The forbidden picture

They had about 20 G5s in the lab, so I am guessing this is the P2 build, ie. the hardware is finished and just needs QA and the software to ship. Sneaking back later, I spent 30 minutes hands-on with a G5. The Mac was running 10.2.7 rather than Panther, which surprised me. It was benchmarked the same way, using 10.2.7, so Panther on the G5 is clearly still undergoing final development.

I whisked up a quick C test program and saw that 10.2.7 is not a 64 bit OS.

 
Of course, that assumes that the compiler doesn't use an option to flip between 64- and 32-bit mode, which may not be a valid assumption. Apple needs a 64 bit OS to match the hardware, otherwise we aren't getting the full potential of the system.

The enclosure now matches the "metal" look of some of the applications, like Safari. Not a coincidence, I am sure, but how aesthetic is either, really? The G5s have a raw industrial look, with the folded, drilled aluminum enclosures. I wanted to spray it glossy pearl white and put red rubber feet on it.

Once again people may buy a Mac not just because it is better and more advanced, but because it is so much faster than a Windows PC. There's been a lot of talk about unfair benchmarking (the Dell figures for this configuration use a different compiler, and are faster throughout than the Apple figures).

I read the full test report and I don't think the test lab did anything outside the scope of the usual SPEC benchmark sharp practices. Besides, the bakeoff showed some pretty good results. See the benchmark results at http://members.cox.net/craig.hunter/g5/. The G5 pretty much trounced 2GHz and 2.6GHz Intel processors. The G5 looks to be a damn good machine, and at a very good price, much cheaper than the G4 powermacs.

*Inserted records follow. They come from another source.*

(* ===== verification/NvmeBlock.v ===== *)
(** * [wasabi-kernel/src/pci/nvme/block_device.rs]: the NVMe block device

    A read turns the caller's buffer into physical pages, builds a command per block
    group, submits the commands to the queue of [NvmeQueue], waits for them in batches
    and gives the pages of the PRP lists back. Those pages come from a
    [MappingsAllocator], which stands on the page and frame allocators and the page
    table of [PageAlloc] and [PageMapping].

    The locks and the log are left out. The [trace] of a device is not part of the
    source: it records in which order commands are submitted, the memory is shown to
    the controller, completions are seen and pages are given back. *)

From S2P Require Import Prelude Bits BlockDevice NvmePrp NvmeCommand WrappingValue NvmeQueue KernelMem RangeSet PageAlloc PageMapping.
Local Open Scope Z_scope.

(** ** [MappingsAllocator] *)

Definition MAX_REUSE_PRP_PAGE_COUNT : nat := Z.to_nat (pages_required_for Size4KiB (1024 * 1024)).

(** The list of mappings to reuse, and the kernel's allocators and page table *)
Record Mappings (PT : Type) := mkMappings {
  free_mappings : list (Page * PhysFrame);
  page_alloc : RangeSet;
  page_table : PT;
  frame_alloc : RangeSet;
}.
Arguments mkMappings {PT}.
Arguments free_mappings {PT}.
Arguments page_alloc {PT}.
Arguments page_table {PT}.
Arguments frame_alloc {PT}.

Section allocator.
Context `{Addresses} {PT : Type} `{Mapper PT}.
(** [Vec::try_reserve(1)] of a vector of this length *)
Context (can_reserve : nat → bool).

Local Abbreviation M := (M (Mappings PT)).

Definition set_free_mappings (l : list (Page * PhysFrame)) (s : Mappings PT) : Mappings PT :=
  mkMappings l (page_alloc s) (page_table s) (frame_alloc s).
Definition on_pages {E A} (m : Prelude.M RangeSet E A) : M E A := λ s,
  let '(r, p) := m (page_alloc s) in (r, mkMappings (free_mappings s) p (page_table s) (frame_alloc s)).
Definition on_table {E A} (m : Prelude.M (PT * RangeSet) E A) : M E A := λ s,
  let '(r, (t, f)) := m (page_table s, frame_alloc s) in
  (r, mkMappings (free_mappings s) (page_alloc s) t f).

Definition PRP_PAGE_FLAGS : Z := Z.lor (Z.lor NO_EXECUTE PRESENT) WRITABLE.

(** [pop] takes the last mapping. *)
Definition MappingsAllocator_allocate : M MemError (Page * PhysFrame) :=
  l ← gets free_mappings;
  match last l with
  | Some mapping =>
      _ ← modify (set_free_mappings (removelast l));
      mret mapping
  | None =>
      page ← on_pages (allocate_page Size4KiB);
      frame ← on_table (on_snd (FrameAllocator_alloc Size4KiB));
      _ ← on_table (mapM_err PageTableMap (map_kernel Size4KiB page frame PRP_PAGE_FLAGS));
      mret (page, frame)
  end.

Definition free_mapping (page : Page) (frame : PhysFrame) : M MemError unit :=
  '(free_frame, _) ← on_table (on_fst (mapM_err PageTableMap (PageTable_unmap Size4KiB page)));
  _ ← lift (assert_ (frame =? free_frame));
  _ ← on_pages (free_page Size4KiB page);
  on_table (on_snd (FrameAllocator_free Size4KiB frame)).

Definition MappingsAllocator_free (page : Page) (frame : PhysFrame) : M MemError unit :=
  l ← gets free_mappings;
  if bool_decide (length l < MAX_REUSE_PRP_PAGE_COUNT)%nat && can_reserve (length l)
  then modify (set_free_mappings (l ++ [(page, frame)]))
  else free_mapping page frame.

(** A mapping that cannot be freed is logged and leaked. *)
Fixpoint drop_mappings {E} (l : list (Page * PhysFrame)) : M E unit :=
  match l with
  | [] => mret tt
  | (page, frame) :: l => _ ← try (free_mapping page frame); drop_mappings l
  end.
Definition MappingsAllocator_drop {E} : M E unit :=
  l ← gets free_mappings;
  _ ← modify (set_free_mappings []);
  drop_mappings l.
End allocator.

(** ** Errors and the device *)

Inductive NvmeBlockError :=
  | NvmeController (e : NVMEControllerError)
  | NvmePoll (e : PollCompletionError)
  | CommandCompletionStatus (st : CommandStatusCode)
  | NvmeMem (e : MemError).
Inductive ReadBlockDeviceError :=
  | ReadBlockDevice (e : NvmeBlockError)
  | ReadAllocation.
Inductive WriteBlockDeviceError :=
  | WriteBlockDevice (e : NvmeBlockError)
  | NotEnoughData (expected size : Z)
  | WriteAllocation.

(** The capabilities of the controller the device looks at *)
Record ControllerCapabilities := mkCapabilities { memory_page_size : Z; lba_block_size : Z }.

Record NvmeBlockDevice := mkNvmeBlockDevice {
  start_lba : LBA;
  block_count : Z;
  controller_cap : ControllerCapabilities;
  lba_count_conversion_shift : Z;
}.

(** [u64::checked_shl] only checks the number of bits; [<<] does the same and panics. *)
Definition checked_shl (v sh : Z) : option Z :=
  if sh <? 64 then Some (Z.shiftl v sh mod 2 ^ 64) else None.
Definition is_multiple_of (a b : Z) : bool := if b =? 0 then a =? 0 else a mod b =? 0.

Definition map_lba {E} (self : NvmeBlockDevice) (input : LBA) : result E LBA :=
  expect (checked_add input (start_lba self) ≫= λ addr,
          checked_shl addr (lba_count_conversion_shift self) ≫= LBA_new).
Definition map_block_count {E} (self : NvmeBlockDevice) (count : Z) : result E Z :=
  expect (checked_shl count (lba_count_conversion_shift self)).

Definition new_with_offset {E} (BLOCK_SIZE block_count : Z) (first_lba : LBA)
    (controller_cap : ControllerCapabilities) : result E NvmeBlockDevice :=
  _ ← assert_ (is_multiple_of BLOCK_SIZE 512);
  _ ← assert_ (is_multiple_of BLOCK_SIZE (lba_block_size controller_cap));
  _ ← assert_ (lba_block_size controller_cap <=? BLOCK_SIZE);
  _ ← expect (checked_add block_count first_lba ≫= LBA_new);
  _ ← assert_ (memory_page_size controller_cap =? SIZE Size4KiB);
  _ ← assert_ (negb (lba_block_size controller_cap =? 0));
  let lba_conversion_quotient := BLOCK_SIZE / lba_block_size controller_cap in
  lba_conversion_shift ← ilog2 lba_conversion_quotient;
  shifted ← expect (checked_shl (lba_block_size controller_cap) lba_conversion_shift);
  _ ← assert_ (shifted =? BLOCK_SIZE);
  let this := mkNvmeBlockDevice first_lba block_count controller_cap lba_conversion_shift in
  start ← map_lba this (start_lba this);
  count ← map_block_count this block_count;
  _ ← expect (checked_add start count ≫= LBA_new);
  mret this.
Definition NvmeBlockDevice_new {E} (BLOCK_SIZE block_count : Z)
    (controller_cap : ControllerCapabilities) : result E NvmeBlockDevice :=
  new_with_offset BLOCK_SIZE block_count 0 controller_cap.
Definition NvmeBlockDevice_size (self : NvmeBlockDevice) : Z := block_count self.

(** ** The state of a device *)

(** A [&mut [u8]] *)
Record Slice := mkSlice { slice_addr : Z; slice_len : Z }.
(** [split_off_mut(..n)] *)
Definition split_off_mut (s : Slice) (n : Z) : option (Slice * Slice) :=
  if n <=? slice_len s
  then Some (mkSlice (slice_addr s) n, mkSlice (slice_addr s + n) (slice_len s - n)) else None.

Inductive Event :=
  | Submitted (ident : CommandIdentifier) (command : CommonCommand) (prp : Prp)
  | Flushed (mem : Memory)
  | Completed (ident : CommandIdentifier) (entry : CommonCompletionEntry)
  | Freed (page : Page) (frame : PhysFrame).

Record Device (PT : Type) := mkDev {
  io_queue : QState;
  prp_page_allocator : Mappings PT;
  memory : Memory;
  trace : list Event;
}.
Arguments mkDev {PT}.
Arguments io_queue {PT}.
Arguments prp_page_allocator {PT}.
Arguments memory {PT}.
Arguments trace {PT}.

(** [Mapper::translate_page] of the crate [x86_64]: the frame a page is mapped to *)
Class Translate (PT : Type) `{Mapper PT} := {
  translate_page : PT → Page → option PhysFrame;
  translate_page_spec pt p f flags :
    mapping pt Size4KiB p = Some (f, flags) → translate_page pt p = Some f;
}.

(** The local [read_idents] *)
Abbreviation Idents := (list (CommandIdentifier * Prp)).
Definition IDENTS_CAPACITY : nat := 64.

Section device.
Context `{BF : BitField} `{Addresses} {PT : Type} `{Mapper PT} `{!Translate PT}.
Context (env : nat → Hardware → Hardware) (rounds fuel : nat).
Context (can_reserve : nat → bool) (try_reserve : nat → result MemError unit).

Local Abbreviation M := (M (Device PT)).
Local Abbreviation MI := (Prelude.M (Device PT * Idents)).

Definition on_io {E A} (m : Prelude.M QState E A) : M E A := λ s,
  let '(r, q) := m (io_queue s) in (r, mkDev q (prp_page_allocator s) (memory s) (trace s)).
Definition on_mappings {E A} (m : Prelude.M (Mappings PT * Memory) E A) : M E A := λ s,
  let '(r, (a, mem)) := m (prp_page_allocator s, memory s) in (r, mkDev (io_queue s) a mem (trace s)).
Definition log {E} (e : Device PT → Event) : M E unit :=
  modify (λ s, mkDev (io_queue s) (prp_page_allocator s) (memory s) (trace s ++ [e s])).

(** *** [create_prp_form_buffer] *)

(** The pages of the iterator, at most [n]; only the first has the offset. *)
Fixpoint prp_entries {E} (n : nat) (it : PagesIter) (offset : Z) (pt : PT) : result E (list PrpEntry) :=
  match n with
  | O => mret []
  | S n =>
      '(page, it) ← PagesIter_next it;
      match page with
      | None => mret []
      | Some page =>
          frame ← expect (translate_page pt page);
          entry ← match PrpEntry_with_offset frame offset with Ok e => Ok e | _ => Panic end;
          rest ← prp_entries n it 0 pt;
          mret (entry :: rest)
      end
  end.

Definition create_prp_form_buffer (buffer : Slice) : M ReadBlockDeviceError Prp :=
  '(pages, offset) ← lift (Pages_from_ref Size4KiB (slice_addr buffer) (slice_len buffer));
  pt ← gets (λ s, page_table (prp_page_allocator s));
  entries ← lift (prp_entries (S (Z.to_nat (page_count pages))) (Pages_iter pages) offset pt);
  match entries with
  | [] => lift Panic
  | [single_entry] => mret (Prp_Entry single_entry)
  | [first; second] => mret (Prp_DoubleEntry first second)
  | entries =>
      prp_list ← on_mappings (mapM_err (λ e, ReadBlockDevice (NvmeMem e))
                   (PrpList_new MappingsAllocator_allocate try_reserve entries));
      mret (Prp_List prp_list)
  end.

(** *** Batches of commands *)

(** A page that cannot be freed is logged and leaked. *)
Fixpoint free_pages_of {E} (mappings : list (Page * PhysFrame)) : M E unit :=
  match mappings with
  | [] => mret tt
  | (page, frame) :: mappings =>
      _ ← log (λ _, Freed page frame);
      _ ← on_mappings (on_fst (try (MappingsAllocator_free can_reserve page frame)));
      free_pages_of mappings
  end.
Fixpoint free_prps {E} (idents : Idents) : M E unit :=
  match idents with
  | [] => mret tt
  | (_, prp) :: idents => _ ← free_pages_of (Prp_mappings prp); free_prps idents
  end.
Definition free_prp {E} : MI E unit :=
  idents ← gets snd;
  _ ← on_fst (free_prps idents);
  modify (λ s, (s.1, [])).

Fixpoint wait_for_idents (idents : Idents) : M ReadBlockDeviceError unit :=
  match idents with
  | [] => mret tt
  | (ident, _) :: idents =>
      entry ← on_io (mapM_err (λ e, ReadBlockDevice (NvmePoll e)) (wait_for env rounds fuel ident));
      _ ← log (λ _, Completed ident entry);
      st ← lift (status entry);
      if is_err st then lift (Err (ReadBlockDevice (CommandCompletionStatus st)))
      else wait_for_idents idents
  end.
Definition flush_io_queue : MI ReadBlockDeviceError unit :=
  _ ← on_fst (on_io (flush env));
  _ ← on_fst (log (λ s, Flushed (memory s)));
  idents ← gets snd;
  _ ← on_fst (wait_for_idents idents);
  free_prp.

(** *** Reading *)

(** The body of the loop: the command for a group is submitted and kept in [read_idents];
    the result is the rest of the buffer. *)
Definition submit_group (lba_size : Z) (block_group : BlockGroup) (remaining_buffer : Slice)
    : MI ReadBlockDeviceError Slice :=
  bytes ← lift (BlockGroup_bytes block_group lba_size);
  '(buffer, remaining_buffer) ← lift (expect (split_off_mut remaining_buffer bytes));
  prp ← on_fst (create_prp_form_buffer buffer);
  count ← lift (if BlockGroup_count block_group <=? u16_max
                then Ok (BlockGroup_count block_group) else Panic);
  read_command ← lift (create_read_command prp (bg_start block_group) count);
  read_ident ← on_fst (on_io (mapM_err (λ e, ReadBlockDevice (NvmeController e))
                 (submit env fuel read_command)));
  _ ← on_fst (log (λ _, Submitted read_ident read_command prp));
  read_idents ← gets snd;
  _ ← lift (assert_ (bool_decide (length read_idents < IDENTS_CAPACITY)%nat));
  _ ← modify (λ s, (s.1, read_idents ++ [(read_ident, prp)]));
  mret remaining_buffer.
Definition flush_if_full : MI ReadBlockDeviceError unit :=
  s ← gets id;
  full ← (if bool_decide (length s.2 = IDENTS_CAPACITY)%nat then mret true
          else lift (is_full_for_submission (queue (io_queue s.1))));
  if full : bool then flush_io_queue else mret tt.

(** The groups are the items of a lazy iterator, in the space of the NVMe device. *)
Fixpoint read_groups (lba_size : Z) (blocks : list (result ReadBlockDeviceError BlockGroup))
    (remaining_buffer : Slice) : MI ReadBlockDeviceError unit :=
  match blocks with
  | [] => flush_io_queue
  | block_group :: blocks =>
      block_group ← lift block_group;
      remaining_buffer ← submit_group lba_size block_group remaining_buffer;
      _ ← flush_if_full;
      read_groups lba_size blocks remaining_buffer
  end.

Definition read_blocks_internal (self : NvmeBlockDevice)
    (blocks : list (result ReadBlockDeviceError BlockGroup)) (buffer : Slice)
    : M ReadBlockDeviceError unit := λ s,
  let '(r, (s, _)) :=
    (inner_result ← try (read_groups (lba_block_size (controller_cap self)) blocks buffer);
     _ ← free_prp;
     match inner_result with
     | inl _ => mret tt
     | inr e => lift (Err e)
     end) (s, []) in (r, s).

Definition read_blocks_contig (self : NvmeBlockDevice) (start : LBA) (block_count : Z) (buffer : Slice)
    : M ReadBlockDeviceError unit :=
  start ← lift (map_lba self start);
  block_count ← lift (map_block_count self block_count);
  count ← lift (NonZero block_count);
  read_blocks_internal self [Ok (BlockGroup_with_count start count)] buffer.
Definition NvmeBlockDevice_read_block (self : NvmeBlockDevice) (lba : LBA) (buffer : Slice)
    : M ReadBlockDeviceError unit :=
  read_blocks_contig self lba 1 buffer.

(** A group in the space of the NVMe device *)
Definition map_group {E} (self : NvmeBlockDevice) (group : BlockGroup) : result E BlockGroup :=
  start ← map_lba self (bg_start group);
  count ← map_block_count self (BlockGroup_count group);
  count ← NonZero count;
  mret (BlockGroup_with_count start count).
Definition read_blocks (self : NvmeBlockDevice) (blocks : list BlockGroup) (buffer : Slice)
    : M ReadBlockDeviceError unit :=
  read_blocks_internal self (map_group self <$> blocks) buffer.

(** *** Writing, which is not implemented: every path ends in [todo!] or an assertion *)

Definition write_blocks_internal (self : NvmeBlockDevice)
    (blocks : list (result WriteBlockDeviceError BlockGroup)) (data : Slice)
    : M WriteBlockDeviceError unit :=
  lift Panic.
Definition write_blocks_contig (self : NvmeBlockDevice) (start : LBA) (data : Slice)
    : M WriteBlockDeviceError unit :=
  start ← lift (map_lba self start);
  let lba_size := lba_block_size (controller_cap self) in
  let block_count := counts_required_for lba_size (slice_len data) in
  bytes ← lift (mul_u64 block_count lba_size);
  _ ← lift (assert_ (bytes =? slice_len data));
  count ← lift (NonZero block_count);
  write_blocks_internal self [Ok (BlockGroup_with_count start count)] data.
Definition NvmeBlockDevice_write_block (BLOCK_SIZE : Z) (self : NvmeBlockDevice) (lba : LBA) (data : Slice)
    : M WriteBlockDeviceError unit :=
  _ ← lift (assert_ (slice_len data =? BLOCK_SIZE));
  write_blocks_contig self lba data.
Definition write_blocks (self : NvmeBlockDevice) (blocks : list BlockGroup) (data : Slice)
    : M WriteBlockDeviceError unit :=
  write_blocks_internal self (map_group self <$> blocks) data.
End device.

Some drawbacks of the G5 are

  1. it doesn't ship till August, so isn't available yet.
  2. the 200W heat dissipation is going to make it tough to get this chip into a laptop,
  3. Panther may be a 64-bit OS so apps will need to be recompiled to take full advantage of the architecture. Existing apps will run in 32 bit mode. This news story claims that Panther will not be a 64-bit OS.

Heavy Metal?

In the afternoon, I went to the MacOS Server talk - good, full of solid information, and well presented. There is a lot of work being done to simplify administration, and make the software more enterprise ready.

Last presentation of the day was on XCoder - a new IDE, shipping in September. The talk took too much for granted, and didn't spend enough time positioning the product. So, does this replace Project Builder or complement it? Unclear. [I learned later that it is intended to replace Project Builder. So throw away those Project Builder books, and buy some XCoder ones. Also apps written using Project Builder will need to be modified if you want to use XCoder. And XCoder doesn't have Web Objects support yet.] The software looks good though, and if it is easy to use, it will give Microsoft Visual C tools a run for their money. It is still not as effortless as Microsoft's Visual Basic tools. Apple needs to look at Sun's Project Rave for a toolset aimed at winning over VB coders who don't want the OOP complexities of VB.Net.

Bottom line: the organization of the conference was great. The exhibits were strong. Some talks seem to assume too much background when introducing new topics, and would be improved by audience handouts and online notes.